● What you have to do: Please state the number of lines in the material below that contain "under", with no other words.
___ Data to use ___
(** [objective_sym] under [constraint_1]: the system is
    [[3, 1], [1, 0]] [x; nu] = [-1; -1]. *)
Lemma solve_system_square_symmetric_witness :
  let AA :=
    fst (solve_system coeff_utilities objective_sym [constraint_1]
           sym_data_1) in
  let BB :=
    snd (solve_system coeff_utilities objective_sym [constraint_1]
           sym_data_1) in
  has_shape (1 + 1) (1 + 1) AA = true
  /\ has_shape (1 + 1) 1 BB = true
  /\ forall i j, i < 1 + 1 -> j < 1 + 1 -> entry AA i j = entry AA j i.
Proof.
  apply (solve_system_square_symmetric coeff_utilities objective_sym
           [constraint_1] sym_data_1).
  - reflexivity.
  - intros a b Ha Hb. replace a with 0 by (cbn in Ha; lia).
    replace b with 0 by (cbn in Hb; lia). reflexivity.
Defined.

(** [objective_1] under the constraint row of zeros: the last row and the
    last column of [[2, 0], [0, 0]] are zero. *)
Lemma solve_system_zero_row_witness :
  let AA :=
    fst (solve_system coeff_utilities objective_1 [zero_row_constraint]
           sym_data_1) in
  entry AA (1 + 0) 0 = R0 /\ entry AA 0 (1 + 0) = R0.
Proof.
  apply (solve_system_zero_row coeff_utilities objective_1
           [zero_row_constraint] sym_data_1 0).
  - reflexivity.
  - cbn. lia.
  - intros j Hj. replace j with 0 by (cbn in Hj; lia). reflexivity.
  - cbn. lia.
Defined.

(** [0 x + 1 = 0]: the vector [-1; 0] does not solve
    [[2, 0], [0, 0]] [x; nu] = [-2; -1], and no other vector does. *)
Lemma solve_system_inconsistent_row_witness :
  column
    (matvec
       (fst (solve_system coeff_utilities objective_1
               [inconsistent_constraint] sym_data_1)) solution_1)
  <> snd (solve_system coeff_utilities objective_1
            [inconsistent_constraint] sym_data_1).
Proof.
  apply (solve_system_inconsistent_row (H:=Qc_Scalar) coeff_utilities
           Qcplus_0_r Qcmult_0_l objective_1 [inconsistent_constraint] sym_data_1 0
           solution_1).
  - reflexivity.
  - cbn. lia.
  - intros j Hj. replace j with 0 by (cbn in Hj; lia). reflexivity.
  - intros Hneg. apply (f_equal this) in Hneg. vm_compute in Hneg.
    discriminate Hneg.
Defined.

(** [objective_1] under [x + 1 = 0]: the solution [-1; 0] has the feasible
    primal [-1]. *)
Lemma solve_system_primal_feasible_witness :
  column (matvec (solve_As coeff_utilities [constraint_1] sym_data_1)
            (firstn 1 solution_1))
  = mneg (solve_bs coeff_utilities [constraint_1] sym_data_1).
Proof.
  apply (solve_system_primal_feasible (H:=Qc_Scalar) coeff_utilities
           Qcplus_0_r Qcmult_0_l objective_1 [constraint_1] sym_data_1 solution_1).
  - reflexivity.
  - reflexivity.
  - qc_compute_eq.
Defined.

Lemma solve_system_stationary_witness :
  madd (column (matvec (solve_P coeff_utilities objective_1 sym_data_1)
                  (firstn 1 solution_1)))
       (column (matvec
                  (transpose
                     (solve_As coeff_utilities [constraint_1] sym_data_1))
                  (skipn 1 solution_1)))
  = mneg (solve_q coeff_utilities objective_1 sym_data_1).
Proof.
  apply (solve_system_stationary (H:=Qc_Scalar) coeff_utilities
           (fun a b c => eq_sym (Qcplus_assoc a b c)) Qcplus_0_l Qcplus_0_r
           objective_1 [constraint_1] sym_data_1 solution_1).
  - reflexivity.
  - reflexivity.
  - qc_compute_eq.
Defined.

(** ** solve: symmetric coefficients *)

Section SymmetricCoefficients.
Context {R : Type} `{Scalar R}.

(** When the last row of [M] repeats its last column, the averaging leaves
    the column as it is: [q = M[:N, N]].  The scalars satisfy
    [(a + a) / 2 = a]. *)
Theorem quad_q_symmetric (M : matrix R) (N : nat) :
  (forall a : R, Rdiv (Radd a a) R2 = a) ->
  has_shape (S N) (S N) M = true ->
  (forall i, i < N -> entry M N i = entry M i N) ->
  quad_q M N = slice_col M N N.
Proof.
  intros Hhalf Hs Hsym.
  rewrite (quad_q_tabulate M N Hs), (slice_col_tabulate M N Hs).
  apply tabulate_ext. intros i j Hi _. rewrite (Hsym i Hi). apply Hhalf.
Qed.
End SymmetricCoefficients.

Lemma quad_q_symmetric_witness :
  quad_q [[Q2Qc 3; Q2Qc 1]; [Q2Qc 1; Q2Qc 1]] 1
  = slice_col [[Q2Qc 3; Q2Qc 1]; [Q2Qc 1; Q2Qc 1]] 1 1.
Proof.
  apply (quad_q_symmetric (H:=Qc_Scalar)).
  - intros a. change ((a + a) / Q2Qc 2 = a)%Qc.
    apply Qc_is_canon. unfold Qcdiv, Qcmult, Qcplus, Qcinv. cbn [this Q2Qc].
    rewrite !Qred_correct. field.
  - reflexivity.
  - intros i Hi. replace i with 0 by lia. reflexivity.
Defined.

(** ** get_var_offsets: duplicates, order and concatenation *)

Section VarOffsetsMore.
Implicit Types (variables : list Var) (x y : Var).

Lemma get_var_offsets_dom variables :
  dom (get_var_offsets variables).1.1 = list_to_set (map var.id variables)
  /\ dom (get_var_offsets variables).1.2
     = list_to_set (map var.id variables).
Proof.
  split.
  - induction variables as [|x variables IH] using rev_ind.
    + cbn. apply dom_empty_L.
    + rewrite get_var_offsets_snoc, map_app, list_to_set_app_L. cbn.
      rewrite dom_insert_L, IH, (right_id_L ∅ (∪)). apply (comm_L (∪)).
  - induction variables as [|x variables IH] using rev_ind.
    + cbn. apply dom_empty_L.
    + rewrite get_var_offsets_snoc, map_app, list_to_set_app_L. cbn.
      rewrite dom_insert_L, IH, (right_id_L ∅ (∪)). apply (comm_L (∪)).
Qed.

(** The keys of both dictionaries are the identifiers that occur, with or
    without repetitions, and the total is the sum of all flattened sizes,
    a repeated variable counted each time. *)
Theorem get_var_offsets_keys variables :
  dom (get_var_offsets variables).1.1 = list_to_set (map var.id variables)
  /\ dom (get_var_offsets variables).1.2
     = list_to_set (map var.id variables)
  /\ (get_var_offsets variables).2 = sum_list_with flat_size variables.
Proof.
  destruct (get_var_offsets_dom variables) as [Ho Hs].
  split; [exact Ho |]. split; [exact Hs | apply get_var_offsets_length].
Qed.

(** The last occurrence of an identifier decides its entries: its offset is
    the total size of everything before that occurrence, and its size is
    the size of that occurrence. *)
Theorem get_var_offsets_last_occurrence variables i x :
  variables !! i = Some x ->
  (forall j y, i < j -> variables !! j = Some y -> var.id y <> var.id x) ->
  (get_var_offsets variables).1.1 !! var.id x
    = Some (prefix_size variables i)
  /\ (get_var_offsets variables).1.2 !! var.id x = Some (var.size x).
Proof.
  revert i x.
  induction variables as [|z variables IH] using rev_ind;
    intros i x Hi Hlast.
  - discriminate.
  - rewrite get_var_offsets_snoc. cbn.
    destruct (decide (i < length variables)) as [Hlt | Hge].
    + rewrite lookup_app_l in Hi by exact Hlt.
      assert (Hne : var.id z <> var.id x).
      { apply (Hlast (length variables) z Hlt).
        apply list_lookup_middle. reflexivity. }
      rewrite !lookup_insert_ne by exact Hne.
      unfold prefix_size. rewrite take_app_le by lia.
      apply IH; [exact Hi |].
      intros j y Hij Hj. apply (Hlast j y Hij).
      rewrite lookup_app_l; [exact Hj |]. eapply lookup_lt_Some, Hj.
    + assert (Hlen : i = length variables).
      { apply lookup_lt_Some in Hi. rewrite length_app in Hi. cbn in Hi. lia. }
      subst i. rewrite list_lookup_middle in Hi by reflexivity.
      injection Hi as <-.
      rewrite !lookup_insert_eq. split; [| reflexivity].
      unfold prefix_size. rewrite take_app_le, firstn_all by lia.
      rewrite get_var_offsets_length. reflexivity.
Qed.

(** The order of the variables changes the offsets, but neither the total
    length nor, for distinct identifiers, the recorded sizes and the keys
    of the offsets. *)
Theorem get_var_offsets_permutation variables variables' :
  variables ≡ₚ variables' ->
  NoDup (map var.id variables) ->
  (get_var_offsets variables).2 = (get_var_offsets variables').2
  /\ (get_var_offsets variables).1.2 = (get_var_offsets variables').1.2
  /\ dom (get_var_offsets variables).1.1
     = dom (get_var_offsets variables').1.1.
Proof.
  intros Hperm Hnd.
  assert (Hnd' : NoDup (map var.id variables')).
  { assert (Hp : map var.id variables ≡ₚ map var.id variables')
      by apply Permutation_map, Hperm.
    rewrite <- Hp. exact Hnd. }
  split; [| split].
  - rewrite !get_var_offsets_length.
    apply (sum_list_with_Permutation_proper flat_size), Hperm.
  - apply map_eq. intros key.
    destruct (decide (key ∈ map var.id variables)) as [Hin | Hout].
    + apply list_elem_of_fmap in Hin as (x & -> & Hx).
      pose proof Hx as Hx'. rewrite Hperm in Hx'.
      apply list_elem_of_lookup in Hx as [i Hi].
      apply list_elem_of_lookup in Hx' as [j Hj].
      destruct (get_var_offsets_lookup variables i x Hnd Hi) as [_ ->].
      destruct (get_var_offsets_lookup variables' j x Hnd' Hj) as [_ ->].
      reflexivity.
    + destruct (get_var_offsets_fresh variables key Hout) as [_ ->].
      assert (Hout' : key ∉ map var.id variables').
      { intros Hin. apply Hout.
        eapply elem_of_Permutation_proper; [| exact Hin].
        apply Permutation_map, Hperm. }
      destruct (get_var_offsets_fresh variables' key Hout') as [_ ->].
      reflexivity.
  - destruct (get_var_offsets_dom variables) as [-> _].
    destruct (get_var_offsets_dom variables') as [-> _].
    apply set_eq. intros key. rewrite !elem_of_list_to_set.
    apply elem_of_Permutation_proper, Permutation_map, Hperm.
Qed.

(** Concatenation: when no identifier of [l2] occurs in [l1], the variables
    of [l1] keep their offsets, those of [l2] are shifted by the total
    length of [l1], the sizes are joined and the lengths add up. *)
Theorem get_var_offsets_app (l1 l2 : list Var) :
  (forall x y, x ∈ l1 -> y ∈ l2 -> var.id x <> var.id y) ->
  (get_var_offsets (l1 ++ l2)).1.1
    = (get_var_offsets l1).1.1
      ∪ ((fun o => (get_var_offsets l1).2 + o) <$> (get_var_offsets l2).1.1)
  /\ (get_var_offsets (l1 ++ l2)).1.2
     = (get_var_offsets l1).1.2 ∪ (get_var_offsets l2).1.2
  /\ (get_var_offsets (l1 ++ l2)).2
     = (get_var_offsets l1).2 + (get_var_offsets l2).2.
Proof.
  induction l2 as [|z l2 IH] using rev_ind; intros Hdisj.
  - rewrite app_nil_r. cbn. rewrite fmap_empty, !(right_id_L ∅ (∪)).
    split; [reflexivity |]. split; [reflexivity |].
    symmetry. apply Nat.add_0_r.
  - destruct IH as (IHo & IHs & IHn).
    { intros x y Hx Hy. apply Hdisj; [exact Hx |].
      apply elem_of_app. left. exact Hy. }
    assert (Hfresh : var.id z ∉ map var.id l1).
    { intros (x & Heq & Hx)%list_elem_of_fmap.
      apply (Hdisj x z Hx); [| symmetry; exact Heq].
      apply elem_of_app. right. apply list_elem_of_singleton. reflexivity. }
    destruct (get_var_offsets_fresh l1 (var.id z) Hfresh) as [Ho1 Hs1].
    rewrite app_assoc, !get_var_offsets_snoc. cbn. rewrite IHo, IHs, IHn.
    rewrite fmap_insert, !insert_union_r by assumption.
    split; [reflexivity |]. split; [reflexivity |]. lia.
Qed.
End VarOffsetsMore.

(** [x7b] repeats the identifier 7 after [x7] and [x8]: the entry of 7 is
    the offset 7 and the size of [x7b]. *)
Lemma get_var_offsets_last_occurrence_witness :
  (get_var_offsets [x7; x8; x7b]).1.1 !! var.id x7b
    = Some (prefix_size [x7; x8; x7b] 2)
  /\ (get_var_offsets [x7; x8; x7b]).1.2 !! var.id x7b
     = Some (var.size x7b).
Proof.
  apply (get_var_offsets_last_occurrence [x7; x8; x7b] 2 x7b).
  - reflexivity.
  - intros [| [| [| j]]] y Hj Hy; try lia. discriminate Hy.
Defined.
___
● Written reply: 3